Stored data entries
**********
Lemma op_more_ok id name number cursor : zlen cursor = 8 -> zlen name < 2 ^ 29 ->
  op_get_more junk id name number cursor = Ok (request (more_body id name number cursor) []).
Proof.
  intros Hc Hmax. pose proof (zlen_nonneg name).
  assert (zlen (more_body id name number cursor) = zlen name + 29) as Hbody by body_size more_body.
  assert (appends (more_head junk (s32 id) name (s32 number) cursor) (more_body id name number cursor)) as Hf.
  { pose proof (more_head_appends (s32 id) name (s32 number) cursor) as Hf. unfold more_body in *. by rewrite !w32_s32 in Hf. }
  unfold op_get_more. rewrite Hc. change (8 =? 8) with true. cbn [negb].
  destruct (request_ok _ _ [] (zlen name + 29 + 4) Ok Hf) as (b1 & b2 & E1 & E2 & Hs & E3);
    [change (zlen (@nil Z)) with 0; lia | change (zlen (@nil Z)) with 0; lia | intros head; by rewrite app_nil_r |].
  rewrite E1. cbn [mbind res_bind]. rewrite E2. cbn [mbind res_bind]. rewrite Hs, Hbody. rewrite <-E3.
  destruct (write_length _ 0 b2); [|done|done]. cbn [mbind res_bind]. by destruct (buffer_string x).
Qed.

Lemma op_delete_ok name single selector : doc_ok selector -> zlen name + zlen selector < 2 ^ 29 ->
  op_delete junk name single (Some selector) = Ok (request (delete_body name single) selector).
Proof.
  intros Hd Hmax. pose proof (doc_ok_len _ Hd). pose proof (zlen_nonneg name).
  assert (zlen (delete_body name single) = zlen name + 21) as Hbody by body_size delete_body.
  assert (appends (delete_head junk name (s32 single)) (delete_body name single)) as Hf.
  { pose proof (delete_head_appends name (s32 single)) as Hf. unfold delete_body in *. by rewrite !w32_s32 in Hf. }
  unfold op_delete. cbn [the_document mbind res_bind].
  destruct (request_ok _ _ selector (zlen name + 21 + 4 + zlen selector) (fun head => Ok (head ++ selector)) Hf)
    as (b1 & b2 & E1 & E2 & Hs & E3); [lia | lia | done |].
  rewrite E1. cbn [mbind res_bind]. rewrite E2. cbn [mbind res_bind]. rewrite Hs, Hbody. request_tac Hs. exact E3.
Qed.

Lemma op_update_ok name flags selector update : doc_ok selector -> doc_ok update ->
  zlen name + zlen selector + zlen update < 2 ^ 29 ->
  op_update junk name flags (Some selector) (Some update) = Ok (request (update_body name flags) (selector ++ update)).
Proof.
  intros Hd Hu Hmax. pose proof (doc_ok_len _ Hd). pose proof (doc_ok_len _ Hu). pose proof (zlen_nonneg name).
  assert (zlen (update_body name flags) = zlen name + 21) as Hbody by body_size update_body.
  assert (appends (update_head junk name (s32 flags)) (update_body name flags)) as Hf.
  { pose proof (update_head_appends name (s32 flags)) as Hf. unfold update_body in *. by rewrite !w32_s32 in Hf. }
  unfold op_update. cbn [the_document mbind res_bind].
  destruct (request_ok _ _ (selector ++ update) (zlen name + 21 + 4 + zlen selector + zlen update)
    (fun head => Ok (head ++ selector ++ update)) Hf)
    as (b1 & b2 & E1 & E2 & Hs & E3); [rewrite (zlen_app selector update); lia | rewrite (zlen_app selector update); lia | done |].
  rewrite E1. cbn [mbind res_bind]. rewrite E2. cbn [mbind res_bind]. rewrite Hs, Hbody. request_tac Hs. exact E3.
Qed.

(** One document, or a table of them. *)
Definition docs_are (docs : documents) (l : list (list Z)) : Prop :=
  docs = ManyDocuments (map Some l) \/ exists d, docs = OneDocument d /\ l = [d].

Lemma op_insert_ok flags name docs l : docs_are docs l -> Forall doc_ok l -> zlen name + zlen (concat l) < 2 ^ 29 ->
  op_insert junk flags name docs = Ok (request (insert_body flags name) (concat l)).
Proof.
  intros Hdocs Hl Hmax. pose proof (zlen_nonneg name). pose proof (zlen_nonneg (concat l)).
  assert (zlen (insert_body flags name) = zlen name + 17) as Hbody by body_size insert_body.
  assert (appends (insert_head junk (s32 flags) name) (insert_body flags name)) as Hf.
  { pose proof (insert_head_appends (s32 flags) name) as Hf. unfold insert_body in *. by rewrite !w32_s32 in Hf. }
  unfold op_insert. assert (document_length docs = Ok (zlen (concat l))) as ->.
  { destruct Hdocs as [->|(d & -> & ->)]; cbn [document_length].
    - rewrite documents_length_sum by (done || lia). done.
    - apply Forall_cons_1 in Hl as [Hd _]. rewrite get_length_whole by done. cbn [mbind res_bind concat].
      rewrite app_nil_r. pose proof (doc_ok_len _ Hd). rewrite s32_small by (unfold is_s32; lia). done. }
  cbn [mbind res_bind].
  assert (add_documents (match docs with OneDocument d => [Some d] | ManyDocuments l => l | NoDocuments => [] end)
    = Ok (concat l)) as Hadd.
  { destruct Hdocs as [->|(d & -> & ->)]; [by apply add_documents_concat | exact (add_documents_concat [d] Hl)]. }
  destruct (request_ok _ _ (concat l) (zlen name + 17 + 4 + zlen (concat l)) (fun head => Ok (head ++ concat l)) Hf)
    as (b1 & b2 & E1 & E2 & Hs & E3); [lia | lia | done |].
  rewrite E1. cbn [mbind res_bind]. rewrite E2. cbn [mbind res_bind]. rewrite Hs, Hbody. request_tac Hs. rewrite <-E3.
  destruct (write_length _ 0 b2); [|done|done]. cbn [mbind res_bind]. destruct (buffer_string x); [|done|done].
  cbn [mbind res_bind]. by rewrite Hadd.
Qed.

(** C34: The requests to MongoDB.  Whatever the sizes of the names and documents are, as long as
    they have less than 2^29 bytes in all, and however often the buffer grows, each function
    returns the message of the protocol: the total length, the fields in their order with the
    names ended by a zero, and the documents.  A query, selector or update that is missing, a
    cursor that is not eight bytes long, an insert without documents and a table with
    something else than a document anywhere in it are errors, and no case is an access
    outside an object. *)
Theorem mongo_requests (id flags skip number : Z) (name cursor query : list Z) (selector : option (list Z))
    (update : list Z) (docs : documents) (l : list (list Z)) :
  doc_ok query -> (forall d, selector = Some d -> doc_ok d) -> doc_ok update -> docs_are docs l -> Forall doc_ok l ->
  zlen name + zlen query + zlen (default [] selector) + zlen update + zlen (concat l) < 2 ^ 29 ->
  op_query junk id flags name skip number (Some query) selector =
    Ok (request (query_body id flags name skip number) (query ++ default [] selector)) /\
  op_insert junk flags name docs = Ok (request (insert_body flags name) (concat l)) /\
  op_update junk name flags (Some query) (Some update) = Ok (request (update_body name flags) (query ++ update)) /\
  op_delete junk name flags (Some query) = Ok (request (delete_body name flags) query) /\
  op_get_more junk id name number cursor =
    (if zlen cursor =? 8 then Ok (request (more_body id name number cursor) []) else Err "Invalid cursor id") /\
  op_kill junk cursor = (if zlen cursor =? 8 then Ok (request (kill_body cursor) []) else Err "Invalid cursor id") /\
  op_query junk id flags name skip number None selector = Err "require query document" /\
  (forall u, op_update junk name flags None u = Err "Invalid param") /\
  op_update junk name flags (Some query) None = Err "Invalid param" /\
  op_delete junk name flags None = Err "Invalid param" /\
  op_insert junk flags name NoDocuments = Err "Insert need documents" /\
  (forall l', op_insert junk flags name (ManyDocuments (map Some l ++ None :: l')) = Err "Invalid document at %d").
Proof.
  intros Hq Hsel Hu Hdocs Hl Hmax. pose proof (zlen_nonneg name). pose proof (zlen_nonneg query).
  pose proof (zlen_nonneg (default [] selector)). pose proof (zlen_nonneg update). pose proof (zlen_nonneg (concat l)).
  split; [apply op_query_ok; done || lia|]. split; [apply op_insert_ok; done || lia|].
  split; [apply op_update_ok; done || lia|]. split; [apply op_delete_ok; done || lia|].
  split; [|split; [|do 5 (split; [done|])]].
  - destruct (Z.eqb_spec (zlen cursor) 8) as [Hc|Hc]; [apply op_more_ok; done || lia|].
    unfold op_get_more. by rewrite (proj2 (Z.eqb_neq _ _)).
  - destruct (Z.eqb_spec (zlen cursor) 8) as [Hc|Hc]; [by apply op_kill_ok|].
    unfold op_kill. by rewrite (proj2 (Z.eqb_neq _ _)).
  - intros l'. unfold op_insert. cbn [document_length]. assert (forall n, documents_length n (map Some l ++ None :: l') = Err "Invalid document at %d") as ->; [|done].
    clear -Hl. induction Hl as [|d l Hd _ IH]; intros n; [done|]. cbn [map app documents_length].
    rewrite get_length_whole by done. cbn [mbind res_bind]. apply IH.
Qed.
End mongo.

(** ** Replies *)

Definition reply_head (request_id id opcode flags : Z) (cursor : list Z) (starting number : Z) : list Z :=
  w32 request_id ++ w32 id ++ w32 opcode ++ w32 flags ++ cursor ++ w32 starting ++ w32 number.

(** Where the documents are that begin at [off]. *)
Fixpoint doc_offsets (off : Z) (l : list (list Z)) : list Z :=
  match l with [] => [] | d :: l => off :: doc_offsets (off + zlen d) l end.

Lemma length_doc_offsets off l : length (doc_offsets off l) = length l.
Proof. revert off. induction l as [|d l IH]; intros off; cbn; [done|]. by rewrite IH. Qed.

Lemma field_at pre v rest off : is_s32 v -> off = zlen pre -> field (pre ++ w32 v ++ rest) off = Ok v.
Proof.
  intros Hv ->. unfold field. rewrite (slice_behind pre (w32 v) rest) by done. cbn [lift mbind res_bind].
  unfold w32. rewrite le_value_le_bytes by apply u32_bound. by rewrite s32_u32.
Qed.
**********
▶ [Task goal]:
The answer consists of the line holding "Lemma field_at pre" and every line after it up to the end of the records, word for word.

▶ [Response for this exercise]:
Lemma field_at pre v rest off : is_s32 v -> off = zlen pre -> field (pre ++ w32 v ++ rest) off = Ok v.
Proof.
  intros Hv ->. unfold field. rewrite (slice_behind pre (w32 v) rest) by done. cbn [lift mbind res_bind].
  unfold w32. rewrite le_value_le_bytes by apply u32_bound. by rewrite s32_u32.
Qed.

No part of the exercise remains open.